## Task instructions
Report how many lines below include the string "Prop". Please keep the reply to that number.

BEGIN Information given

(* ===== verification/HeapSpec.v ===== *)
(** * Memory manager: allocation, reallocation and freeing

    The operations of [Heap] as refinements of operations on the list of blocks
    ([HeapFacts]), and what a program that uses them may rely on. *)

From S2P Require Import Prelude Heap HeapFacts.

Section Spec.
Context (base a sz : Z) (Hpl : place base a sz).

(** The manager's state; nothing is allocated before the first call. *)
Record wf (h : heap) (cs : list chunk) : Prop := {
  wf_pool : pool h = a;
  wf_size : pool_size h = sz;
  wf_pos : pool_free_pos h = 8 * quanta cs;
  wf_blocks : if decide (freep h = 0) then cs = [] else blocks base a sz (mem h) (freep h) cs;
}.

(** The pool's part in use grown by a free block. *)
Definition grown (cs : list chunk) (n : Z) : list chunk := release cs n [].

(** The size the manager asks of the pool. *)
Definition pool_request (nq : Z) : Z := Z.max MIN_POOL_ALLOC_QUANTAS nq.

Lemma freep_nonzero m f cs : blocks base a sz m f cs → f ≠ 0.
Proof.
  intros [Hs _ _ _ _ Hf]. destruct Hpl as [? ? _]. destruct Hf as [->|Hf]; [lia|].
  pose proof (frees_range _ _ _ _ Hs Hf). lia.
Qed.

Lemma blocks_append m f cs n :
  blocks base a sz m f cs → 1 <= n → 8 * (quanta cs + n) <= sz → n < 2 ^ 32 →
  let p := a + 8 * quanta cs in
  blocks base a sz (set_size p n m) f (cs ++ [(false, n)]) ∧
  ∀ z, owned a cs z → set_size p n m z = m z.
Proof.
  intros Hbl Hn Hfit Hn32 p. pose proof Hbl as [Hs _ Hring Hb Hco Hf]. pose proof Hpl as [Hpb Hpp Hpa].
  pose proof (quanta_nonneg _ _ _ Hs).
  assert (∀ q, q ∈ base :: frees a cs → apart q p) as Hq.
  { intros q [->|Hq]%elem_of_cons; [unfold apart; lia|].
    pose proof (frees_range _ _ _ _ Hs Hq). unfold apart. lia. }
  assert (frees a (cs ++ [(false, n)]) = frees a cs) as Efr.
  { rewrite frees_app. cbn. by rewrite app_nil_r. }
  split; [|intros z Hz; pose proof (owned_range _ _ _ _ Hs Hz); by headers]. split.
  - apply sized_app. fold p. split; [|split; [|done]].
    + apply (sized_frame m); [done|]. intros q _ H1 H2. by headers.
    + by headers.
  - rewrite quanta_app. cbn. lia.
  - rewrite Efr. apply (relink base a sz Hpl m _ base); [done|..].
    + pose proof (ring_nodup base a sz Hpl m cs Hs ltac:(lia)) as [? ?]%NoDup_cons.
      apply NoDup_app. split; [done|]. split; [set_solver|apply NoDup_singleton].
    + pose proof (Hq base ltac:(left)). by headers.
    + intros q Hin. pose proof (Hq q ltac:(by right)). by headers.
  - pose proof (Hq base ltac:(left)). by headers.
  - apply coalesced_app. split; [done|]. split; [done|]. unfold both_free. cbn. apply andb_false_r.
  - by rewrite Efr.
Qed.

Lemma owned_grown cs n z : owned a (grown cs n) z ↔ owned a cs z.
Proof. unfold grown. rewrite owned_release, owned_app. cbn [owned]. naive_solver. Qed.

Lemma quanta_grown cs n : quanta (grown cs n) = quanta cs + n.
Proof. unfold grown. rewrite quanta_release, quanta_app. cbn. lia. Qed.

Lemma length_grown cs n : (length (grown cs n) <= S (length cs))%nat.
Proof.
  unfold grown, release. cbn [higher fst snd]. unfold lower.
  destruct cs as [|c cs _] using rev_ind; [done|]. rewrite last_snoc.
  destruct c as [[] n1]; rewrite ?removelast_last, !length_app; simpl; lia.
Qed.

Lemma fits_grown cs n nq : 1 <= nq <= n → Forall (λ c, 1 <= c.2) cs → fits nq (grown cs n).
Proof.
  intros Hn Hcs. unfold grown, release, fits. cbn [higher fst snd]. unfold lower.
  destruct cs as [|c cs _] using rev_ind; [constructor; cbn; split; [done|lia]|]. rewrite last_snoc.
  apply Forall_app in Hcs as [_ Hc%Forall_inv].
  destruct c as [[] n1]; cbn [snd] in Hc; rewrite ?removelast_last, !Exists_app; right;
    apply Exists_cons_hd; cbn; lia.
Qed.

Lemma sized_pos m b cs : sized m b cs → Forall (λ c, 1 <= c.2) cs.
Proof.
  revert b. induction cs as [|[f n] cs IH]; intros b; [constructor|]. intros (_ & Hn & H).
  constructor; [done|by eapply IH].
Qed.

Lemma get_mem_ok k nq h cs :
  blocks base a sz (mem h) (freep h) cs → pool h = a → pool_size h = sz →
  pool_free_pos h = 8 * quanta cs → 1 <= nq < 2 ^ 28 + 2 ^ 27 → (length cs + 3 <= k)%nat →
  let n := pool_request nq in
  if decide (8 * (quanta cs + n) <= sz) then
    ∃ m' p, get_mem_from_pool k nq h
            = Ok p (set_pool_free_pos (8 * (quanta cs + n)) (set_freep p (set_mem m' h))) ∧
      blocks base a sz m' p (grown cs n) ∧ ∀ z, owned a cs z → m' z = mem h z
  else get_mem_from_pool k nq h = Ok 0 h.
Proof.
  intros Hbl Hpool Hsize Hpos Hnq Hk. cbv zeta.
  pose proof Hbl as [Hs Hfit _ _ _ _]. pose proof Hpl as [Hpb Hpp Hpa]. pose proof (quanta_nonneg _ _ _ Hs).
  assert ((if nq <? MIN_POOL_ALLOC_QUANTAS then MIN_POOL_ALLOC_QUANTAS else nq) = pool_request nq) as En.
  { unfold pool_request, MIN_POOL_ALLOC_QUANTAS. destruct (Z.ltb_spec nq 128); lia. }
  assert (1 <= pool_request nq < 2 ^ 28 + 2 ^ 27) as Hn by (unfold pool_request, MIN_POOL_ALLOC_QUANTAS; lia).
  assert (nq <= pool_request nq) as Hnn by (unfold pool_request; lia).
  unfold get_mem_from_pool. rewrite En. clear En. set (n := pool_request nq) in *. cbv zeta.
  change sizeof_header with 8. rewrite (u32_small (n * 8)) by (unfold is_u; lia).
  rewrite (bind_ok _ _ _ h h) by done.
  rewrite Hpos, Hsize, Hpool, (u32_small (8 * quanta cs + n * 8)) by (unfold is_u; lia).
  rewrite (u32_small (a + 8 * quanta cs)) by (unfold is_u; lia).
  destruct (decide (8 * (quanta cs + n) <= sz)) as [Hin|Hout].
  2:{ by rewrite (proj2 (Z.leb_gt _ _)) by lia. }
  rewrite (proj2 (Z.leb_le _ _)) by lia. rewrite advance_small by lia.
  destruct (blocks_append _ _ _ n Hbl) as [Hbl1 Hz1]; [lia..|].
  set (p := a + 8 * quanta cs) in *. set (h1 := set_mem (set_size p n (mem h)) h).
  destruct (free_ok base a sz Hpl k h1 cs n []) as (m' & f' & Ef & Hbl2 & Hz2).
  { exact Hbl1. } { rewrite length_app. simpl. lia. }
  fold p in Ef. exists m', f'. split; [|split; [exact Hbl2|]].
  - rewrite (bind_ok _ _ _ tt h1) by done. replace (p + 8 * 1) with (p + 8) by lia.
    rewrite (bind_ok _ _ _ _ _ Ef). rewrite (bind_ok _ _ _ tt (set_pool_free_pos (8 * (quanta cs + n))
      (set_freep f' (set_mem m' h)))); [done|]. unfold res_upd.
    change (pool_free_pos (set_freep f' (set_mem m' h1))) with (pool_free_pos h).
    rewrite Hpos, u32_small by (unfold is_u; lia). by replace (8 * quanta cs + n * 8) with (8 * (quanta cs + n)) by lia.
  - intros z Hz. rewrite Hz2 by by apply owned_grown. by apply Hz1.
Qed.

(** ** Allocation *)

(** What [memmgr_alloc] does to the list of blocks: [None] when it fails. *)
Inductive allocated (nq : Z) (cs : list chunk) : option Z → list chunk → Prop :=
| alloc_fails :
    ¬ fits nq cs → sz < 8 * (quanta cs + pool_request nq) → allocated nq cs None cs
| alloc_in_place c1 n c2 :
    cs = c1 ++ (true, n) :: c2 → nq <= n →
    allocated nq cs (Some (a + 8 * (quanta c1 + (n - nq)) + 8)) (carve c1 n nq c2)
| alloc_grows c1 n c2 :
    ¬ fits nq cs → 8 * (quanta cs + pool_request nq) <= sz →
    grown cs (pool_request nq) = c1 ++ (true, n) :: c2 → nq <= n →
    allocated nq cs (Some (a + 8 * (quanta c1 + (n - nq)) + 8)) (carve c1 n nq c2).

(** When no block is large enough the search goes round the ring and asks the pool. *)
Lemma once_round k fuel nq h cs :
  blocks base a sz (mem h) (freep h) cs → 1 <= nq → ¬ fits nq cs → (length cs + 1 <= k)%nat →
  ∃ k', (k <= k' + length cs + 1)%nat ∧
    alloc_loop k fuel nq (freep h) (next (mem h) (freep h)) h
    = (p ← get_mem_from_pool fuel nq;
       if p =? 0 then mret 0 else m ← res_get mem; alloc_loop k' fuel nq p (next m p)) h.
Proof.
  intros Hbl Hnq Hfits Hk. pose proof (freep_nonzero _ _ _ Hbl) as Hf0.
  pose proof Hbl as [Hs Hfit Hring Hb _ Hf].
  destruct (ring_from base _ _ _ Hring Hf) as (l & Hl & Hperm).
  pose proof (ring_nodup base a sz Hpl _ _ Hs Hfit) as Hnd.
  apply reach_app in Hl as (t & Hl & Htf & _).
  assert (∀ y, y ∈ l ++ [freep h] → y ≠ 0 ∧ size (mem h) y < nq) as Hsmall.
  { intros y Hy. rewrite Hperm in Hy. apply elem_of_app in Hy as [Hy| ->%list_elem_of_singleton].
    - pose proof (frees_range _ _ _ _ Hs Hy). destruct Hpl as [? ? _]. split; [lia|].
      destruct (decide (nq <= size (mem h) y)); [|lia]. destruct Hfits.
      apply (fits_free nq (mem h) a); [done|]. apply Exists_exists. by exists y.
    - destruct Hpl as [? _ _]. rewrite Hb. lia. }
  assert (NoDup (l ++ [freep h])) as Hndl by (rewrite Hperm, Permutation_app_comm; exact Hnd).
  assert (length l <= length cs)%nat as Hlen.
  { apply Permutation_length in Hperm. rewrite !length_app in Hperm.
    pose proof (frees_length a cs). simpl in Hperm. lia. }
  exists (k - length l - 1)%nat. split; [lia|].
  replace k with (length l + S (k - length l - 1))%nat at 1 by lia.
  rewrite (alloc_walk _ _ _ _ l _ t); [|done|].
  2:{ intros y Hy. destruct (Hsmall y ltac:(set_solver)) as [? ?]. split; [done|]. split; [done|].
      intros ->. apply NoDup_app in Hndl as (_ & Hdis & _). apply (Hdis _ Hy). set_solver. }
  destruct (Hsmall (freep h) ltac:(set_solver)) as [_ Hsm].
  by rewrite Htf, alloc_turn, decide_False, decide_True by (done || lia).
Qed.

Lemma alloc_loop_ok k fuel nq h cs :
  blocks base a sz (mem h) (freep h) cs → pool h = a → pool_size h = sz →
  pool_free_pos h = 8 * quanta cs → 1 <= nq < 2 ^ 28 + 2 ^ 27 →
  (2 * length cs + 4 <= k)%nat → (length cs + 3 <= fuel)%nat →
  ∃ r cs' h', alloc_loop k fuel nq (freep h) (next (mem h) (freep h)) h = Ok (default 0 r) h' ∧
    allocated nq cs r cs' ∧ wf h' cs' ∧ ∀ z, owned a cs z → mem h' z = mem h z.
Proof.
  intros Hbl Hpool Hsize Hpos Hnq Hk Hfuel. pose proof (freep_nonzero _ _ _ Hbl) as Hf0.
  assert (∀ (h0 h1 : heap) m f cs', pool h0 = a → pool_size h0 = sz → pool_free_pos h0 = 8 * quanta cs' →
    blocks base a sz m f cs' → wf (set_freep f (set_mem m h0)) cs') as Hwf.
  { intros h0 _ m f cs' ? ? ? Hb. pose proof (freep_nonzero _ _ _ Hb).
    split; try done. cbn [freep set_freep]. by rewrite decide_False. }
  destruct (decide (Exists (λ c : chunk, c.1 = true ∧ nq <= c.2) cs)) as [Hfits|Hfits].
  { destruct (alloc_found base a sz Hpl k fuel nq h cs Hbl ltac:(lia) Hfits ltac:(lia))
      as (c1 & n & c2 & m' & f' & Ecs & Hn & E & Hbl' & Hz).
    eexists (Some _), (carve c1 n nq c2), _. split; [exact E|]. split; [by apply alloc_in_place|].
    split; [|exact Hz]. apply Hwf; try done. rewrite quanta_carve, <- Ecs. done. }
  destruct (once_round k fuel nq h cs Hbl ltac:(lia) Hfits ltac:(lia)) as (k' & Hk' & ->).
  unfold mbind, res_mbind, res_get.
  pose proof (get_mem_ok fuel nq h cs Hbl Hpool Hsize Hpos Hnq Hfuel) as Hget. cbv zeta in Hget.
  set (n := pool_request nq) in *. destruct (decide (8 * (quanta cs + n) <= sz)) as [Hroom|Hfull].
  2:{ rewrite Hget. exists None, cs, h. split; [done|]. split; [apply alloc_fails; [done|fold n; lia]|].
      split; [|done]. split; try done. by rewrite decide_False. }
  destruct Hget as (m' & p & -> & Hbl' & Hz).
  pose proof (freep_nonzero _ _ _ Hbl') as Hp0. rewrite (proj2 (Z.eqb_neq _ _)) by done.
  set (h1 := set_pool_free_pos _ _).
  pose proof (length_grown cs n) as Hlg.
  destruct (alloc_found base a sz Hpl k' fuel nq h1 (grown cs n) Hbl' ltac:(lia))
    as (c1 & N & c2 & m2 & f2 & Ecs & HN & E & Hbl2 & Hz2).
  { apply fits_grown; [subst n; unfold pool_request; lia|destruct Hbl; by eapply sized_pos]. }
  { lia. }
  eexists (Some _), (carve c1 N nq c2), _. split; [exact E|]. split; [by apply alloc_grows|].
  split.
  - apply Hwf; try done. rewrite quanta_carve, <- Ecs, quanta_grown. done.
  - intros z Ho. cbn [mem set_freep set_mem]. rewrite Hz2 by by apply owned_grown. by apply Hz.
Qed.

END Information given

## Result
2